The dirt that your photos show inside the lens will have absolutely no effect on the image quality. For the dirt to show up in the final image it has to be at or near the plane of focus rather than inside the lens. Lots of dirt and finger marks on the lens surface can increase lens flare and reduce image contrast but the few specs inside your lens are not enough to degrade the image in any imaginable way.


----------



## Marco-Polo (Mar 10, 2017)

Derrel said:


> I am NOT a camera repairman, but I think the lens is retained by the threaded rear portion. see those little notches, the four indentations? Those are where a spanner wrench is to be inserted; the ends of the spanner fit into the slots on opposing pairs of notches, and the lens retaining ring can then be loosened, and then unthreaded. Again, *I am NOT a camera repair guy*, and doing this might leave the diaphragm blades exposed, for all I know, but I "think" there is probably just one, single element being held in place at the rear of the lens, and with that retaining ring removed, you could "likely" remove that element, and then be able to remove the dirt/debris.
> 
> I would definitely wait for more info from more knowledgedable TPF'ers like, say @compur.
> 
> As far as the dirt "ruining" photos? Unlikely I think.


Thanks for the help! You're correct about everything. I was able to successfully clean all of the lenses and now she's ready for use.



Alexr25 said:


> The dirt that your photos show inside the lens will have absolutely no effect on the image quality. For the dirt to show up in the final image it has to be at or near the plane of focus rather than inside the lens. Lots of dirt and finger marks on the lens surface can increase lens flare and reduce image contrast but the few specs inside your lens are not enough to degrade the image in any imaginable way.
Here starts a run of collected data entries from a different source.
(** Second loop: renumber the root index. *)
Lemma renumber_run pa f :
  (∀ r i, pa.(ProtoArray.indices) !! r = Some i → (f ≤ i)%nat) →
  ∃ ix, for_each (map_to_list pa.(ProtoArray.indices)) (fun '(root, index) =>
      index' ← lift (ok_or (usize_checked_sub index f) (Error.IndexOverflow "indices"%string));
      modify (fun pa => ProtoArray.set_indices
        (<[root := index']> pa.(ProtoArray.indices)) pa)) pa
    = (Ok tt, ProtoArray.set_indices ix pa) ∧
    (∀ r i, ix !! r = Some i ↔ pa.(ProtoArray.indices) !! r = Some (f + i)%nat).
Proof.
  intros Hge. set (m := pa.(ProtoArray.indices)) in *.
  edestruct (for_each_total (S:=ProtoArray.t) (E:=Error.t) (A:=(Z * nat)%type))
    with (l := map_to_list m) (s := pa)
    (I := fun (done : list (Z * nat)) s => ∃ ix, s = ProtoArray.set_indices ix pa ∧
      ∀ r, ix !! r = if bool_decide (r ∈ done.*1) then (fun i => i - f)%nat <$> m !! r
                     else m !! r)
    as (s' & Hrun & ix & -> & Hix); cycle 2.
  { exists ix. split; [exact Hrun|]. intros r i. rewrite Hix.
    case_bool_decide as Hin.
    - destruct (m !! r) as [j|] eqn:Hj; simpl; [|by split].
      pose proof (Hge _ _ Hj). split; intros Heq; injection Heq as Heq; f_equal; lia.
    - destruct (m !! r) as [j|] eqn:Hj; [|by split]. exfalso. apply Hin.
      apply list_elem_of_fmap. exists (r, j). split; [done|]. by apply elem_of_map_to_list. }
  - exists m. split; [by destruct pa|]. intros r. case_bool_decide as H; [|done].
    by apply elem_of_nil in H.
  - intros pre [root index] rest s1 Hl (ix & -> & Hix).
    assert (m !! root = Some index) as Hm.
    { apply elem_of_map_to_list. rewrite Hl. set_solver. }
    eexists. unfold mbind, M_bind, lift, modify.
    rewrite usize_checked_sub_ge by eauto. simpl. split; [done|].
    exists (<[root := (index - f)%nat]> ix). split; [done|]. intros r.
    rewrite lookup_insert. rewrite fmap_app. case_decide as Hr; [subst r|].
    + rewrite bool_decide_true by (simpl; set_solver). by rewrite Hm.
    + rewrite Hix.
      destruct (decide (r ∈ pre.*1)).
      * by rewrite !bool_decide_true by set_solver.
      * rewrite !bool_decide_false; [done| |done]. simpl. set_solver.
Qed.

(** Third loop: renumber every node's links. *)
Lemma shift_all_run pa f :
  (∀ i n c, pa.(ProtoArray.nodes) !! i = Some n →
     n.(ProtoNode.best_child) = Some c → (f ≤ c)%nat) →
  (∀ i n d, pa.(ProtoArray.nodes) !! i = Some n →
     n.(ProtoNode.best_descendant) = Some d → (f ≤ d)%nat) →
  for_each (seq 0 (length pa.(ProtoArray.nodes))) (shift_links f) pa
  = (Ok tt, ProtoArray.set_nodes (shift f <$> pa.(ProtoArray.nodes)) pa).
Proof.
  intros Hc Hd. set (ns := pa.(ProtoArray.nodes)) in *.
  edestruct (for_seq_total (S:=ProtoArray.t) (E:=Error.t) (shift_links f))
    with (a := 0%nat) (n := length ns) (s := pa)
    (I := fun k s => s = ProtoArray.set_nodes ((shift f <$> take k ns) ++ drop k ns) pa)
    as (s' & Hrun & ->).
  - rewrite take_0, drop_0. by destruct pa.
  - intros k s1 Hk ->.
    destruct (lookup_lt_is_Some_2 ns k) as [n Hn]; [lia|].
    assert (((shift f <$> take k ns) ++ drop k ns) !! k = Some n) as Hn'.
    { rewrite lookup_app_r; rewrite length_fmap, length_take; [|lia].
      rewrite Nat.min_l by lia. rewrite Nat.sub_diag, lookup_drop, Nat.add_0_r. done. }
    eexists. split; [apply (shift_links_run _ _ _ n); eauto|].
    rewrite (alter_node_insert _ _ _ n) by done. simpl. unfold ProtoArray.set_nodes. simpl.
    f_equal. rewrite (take_S_r _ _ _ Hn), fmap_app, <-app_assoc.
    rewrite (drop_S _ _ _ Hn) at 1. rewrite insert_app_r_alt; rewrite length_fmap, length_take; [|lia].
    rewrite Nat.min_l by lia. by rewrite Nat.sub_diag.
  - rewrite Hrun. rewrite Nat.add_0_l, take_ge, drop_ge, app_nil_r by done. done.
Qed.
End run.
Lemma compare_clearing k q n bc bd dk bc' bd' :
  child0 q k → compare_result k bc bd dk bc' bd' → n.(ProtoNode.best_child) = bc →
  n.(ProtoNode.best_descendant) = bd → clearing (S k) q n →
  clearing k q (ProtoNode.set_best bc' bd' n).
Proof using.
  intros Hqk Hres Hbc Hbd Hc Hv Hno. specialize (Hc Hv Hno). simpl.
  assert (¬ leads0 k) as Hk by (intros Hk; by apply (Hno k)).
  rewrite Hbc, Hbd in Hc. destruct Hc as [[-> ->]|(b & -> & Hlt & Hall)].
  { destruct Hres; try done; by left. }
  destruct Hres as [?|b' _ Hb Hne _ Hle|_ Hb|b' Hb Hne _ _|b' Hb Hne _ _|_ Hb]; simplify_eq;
    try done; [|right; exists b'; split_and!; [done|lia|done]..|by left].
  assert (b' < k)%nat as Hlt' by lia. by destruct (Hall k Hqk Hlt').
Qed.

Lemma compare_descends k q pa bc bd nk nq n' bc' bd' :
  pass_inv (S k) pa → pa.(ProtoArray.nodes) !! k = Some nk →
  pa.(ProtoArray.nodes) !! q = Some nq → (q < k)%nat →
  nq.(ProtoNode.best_child) = bc → nq.(ProtoNode.best_descendant) = bd →
  compare_result k bc bd nk.(ProtoNode.best_descendant) bc' bd' →
  n' = ProtoNode.set_best bc' bd' nq →
  descends (ProtoArray.alter_node (ProtoNode.set_best bc' bd') q pa) k n'.
Proof using.
  intros Hi Hk Hq Hlt Hbc Hbd Hres -> b nb Hb Hkb Hnb Hlead. simpl in Hb |- *.
  rewrite alter_lookup, decide_False in Hnb by lia.
  assert (bc' = bc → bd' = bd → b ≠ k →
    bd' = Some (default b nb.(ProtoNode.best_descendant))) as Hkeep.
  { intros -> -> Hne. rewrite <-Hbd. eapply (pi_descends _ _ Hi _ _ Hq b nb); try done; [congruence|lia]. }
  destruct Hres as [?|b' _ _ _ _ _|_ Hb'|b' Hb' Hne _ _|b' Hb' Hne _ _|_ Hb']; try congruence.
  - apply Hkeep; try done. congruence.
  - apply Hkeep; try done. congruence.
Qed.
Very good to know - thanks!


----------



## compur (Mar 10, 2017)

Nice looking German Kodak.


----------



## Marco-Polo (Mar 10, 2017)

compur said:


> Nice looking German Kodak.


Indeed. I'm thrilled to be its new custodian.


----------



## gezz58 (Mar 18, 2017)

Is 620 film still available? I have heard of people winding 120 film onto 620 spools to get around it


Sent from my iPhone using ThePhotoForum.com mobile app


----------



## denada (Mar 22, 2017)

^not available far as i'm aware. you just wind your own from a 120 roll. or you can buy from film photography project, which is them re-spooling it for you. ordering pre-rolled is a good way to get the spools to roll your own going forward.


----------



## table1349 (Mar 22, 2017)

Mod Film for Use in Super Old Cameras (620 Film) - All


----------



## dxqcanada (Mar 23, 2017)

gezz58 said:


> Is 620 film still available? I have heard of people winding 120 film onto 620 spools to get around it



[URL="https://www.bhphotovideo.com/c/search?atclk=Format_620&ci=2545&N=4093113317+4130468169"]Roll Film | B&H Photo Video[/URL]


----------



## table1349 (Mar 23, 2017)

dxqcanada said:


> gezz58 said:
> 
> 
> > Is 620 film still available? I have heard of people winding 120 film onto 620 spools to get around it
> ...


Yeah at three time the price. 
Kodak Professional T-Max 400 Black and White Negative 1695568


----------



## Marco-Polo (Mar 28, 2017)

Well, I finished the roll of 620 that came with the camera and shipped it off. Now comes the waiting and hoping that my incredibly amateurish knowledge didn't mangle the batch too badly lol


----------